(Recorded data)
● ● ●

(* ===== verification/Transitions.v ===== *)
(** * Transitions: the transition check and the interface of a versioned state machine

    [sana/modules/orchestration/transitions.py], and the [Lifecycle] class through which search
    runs, search steps and shadow campaigns share their state-machine theorems. *)

From Stdlib Require Import String.
From S2P Require Import Prelude Errors.

(** [allowed.get(current, frozenset())] is a function with the empty list as default. *)
(** [@ src/sana/modules/orchestration/transitions.py assert_transition] *)
Definition assert_transition {St} `{EqDecision St} (current target : St)
    (allowed : St -> list St) : res unit :=
  fail_if (negb (bool_decide (target ∈ allowed current)))
    (InvariantViolation_code "Illegal transition" "illegal_state_transition").

Lemma assert_transition_ok_inv {St} `{EqDecision St} (current target : St) allowed x :
  assert_transition current target allowed = Ok x -> target ∈ allowed current.
Proof. unfold assert_transition. intros H. minv. by bools. Qed.

Lemma assert_transition_ok {St} `{EqDecision St} (current target : St) allowed :
  target ∈ allowed current -> assert_transition current target allowed = Ok tt.
Proof. intros H. unfold assert_transition. by rewrite bool_decide_eq_true_2. Qed.

(** What a versioned state machine promises: [lc_step] is one successful mutation of the object;
    it stays on an edge of the transition table (or keeps the status), adds one to the optimistic
    lock version, and is impossible in a terminal status, which has no outgoing edge. *)
Class Lifecycle (Obj St : Type) := {
  lc_status : Obj -> St;
  lc_version : Obj -> Z;
  lc_terminal : St -> bool;
  lc_allowed : St -> list St;
  lc_step : Obj -> Obj -> Prop;
  lc_terminal_sink s : lc_terminal s = true -> lc_allowed s = [];
  lc_edge o o' : lc_step o o' -> lc_status o' = lc_status o \/ lc_status o' ∈ lc_allowed (lc_status o);
  lc_bump o o' : lc_step o o' -> lc_version o' = lc_version o + 1;
  lc_frozen o o' : lc_step o o' -> lc_terminal (lc_status o) = false
}.

Section Lifecycle.
Context `{Lifecycle Obj St}.

(** The number of mutations that lead from one object to another. *)
Inductive steps : nat -> Obj -> Obj -> Prop :=
| steps_O o : steps 0 o o
| steps_S n o o1 o2 : lc_step o o1 -> steps n o1 o2 -> steps (S n) o o2.

Lemma star_steps o o' : star lc_step o o' -> exists n, steps n o o'.
Proof.
  induction 1 as [o|o o1 o2 H1 _ [n IH]]; [exists 0%nat; constructor|].
  exists (S n). by econstructor.
Qed.

Lemma steps_version n o o' : steps n o o' -> lc_version o' = lc_version o + Z.of_nat n.
Proof.
  induction 1 as [o|n o o1 o2 H1 _ IH]; [lia|]. apply lc_bump in H1. lia.
Qed.

(** No mutation history leaves a terminal status. *)
Lemma steps_terminal n o o' :
  steps n o o' -> lc_terminal (lc_status o) = true -> n = 0%nat /\ o' = o.
Proof.
  intros [|n1 o0 o1 o2 H1 _] HT; [done|]. apply lc_frozen in H1. congruence.
Qed.

(** The version tells mutation histories apart: equal versions mean no mutation happened. *)
Lemma steps_same_version n o o' :
  steps n o o' -> lc_version o' = lc_version o -> o' = o.
Proof.
  intros Hs Hv. pose proof (steps_version _ _ _ Hs). assert (n = 0%nat) as -> by lia.
  by inversion Hs.
Qed.

(** The statuses of a history form a path of the transition table. *)
Lemma steps_path n o o' : steps n o o' ->
  star (fun s s' => s' ∈ lc_allowed s) (lc_status o) (lc_status o').
Proof.
  induction 1 as [o|n o o1 o2 H1 _ IH]; [constructor|].
  apply lc_edge in H1 as [E|E]; [by rewrite E in IH|]. econstructor; eauto.
Qed.

(** A history of method calls that all returned, counted. *)
Lemma after_steps {Op} (exec : Op -> M Obj unit) ops o :
  (forall op o o', exec op o = (o', Ok tt) -> lc_step o o') ->
  all_ok exec ops o = true -> steps (length ops) o (after exec ops o).
Proof.
  intros Hx. revert o. induction ops as [|op ops IH]; intros o; simpl; [constructor|].
  destruct (exec op o) as [o1 [[]|e]] eqn:E; simpl; [|done].
  intros Hr. econstructor; [by eapply Hx | by apply IH].
Qed.
End Lifecycle.

#[export] Hint Constructors steps : sana.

● ● ●

• [Problem requirements]
Gather up the lines containing the word "list" from these records and copy them.

• [Answer area]
(** [allowed.get(current, frozenset())] is a function with the empty list as default. *)
    (allowed : St -> list St) : res unit :=
  lc_allowed : St -> list St;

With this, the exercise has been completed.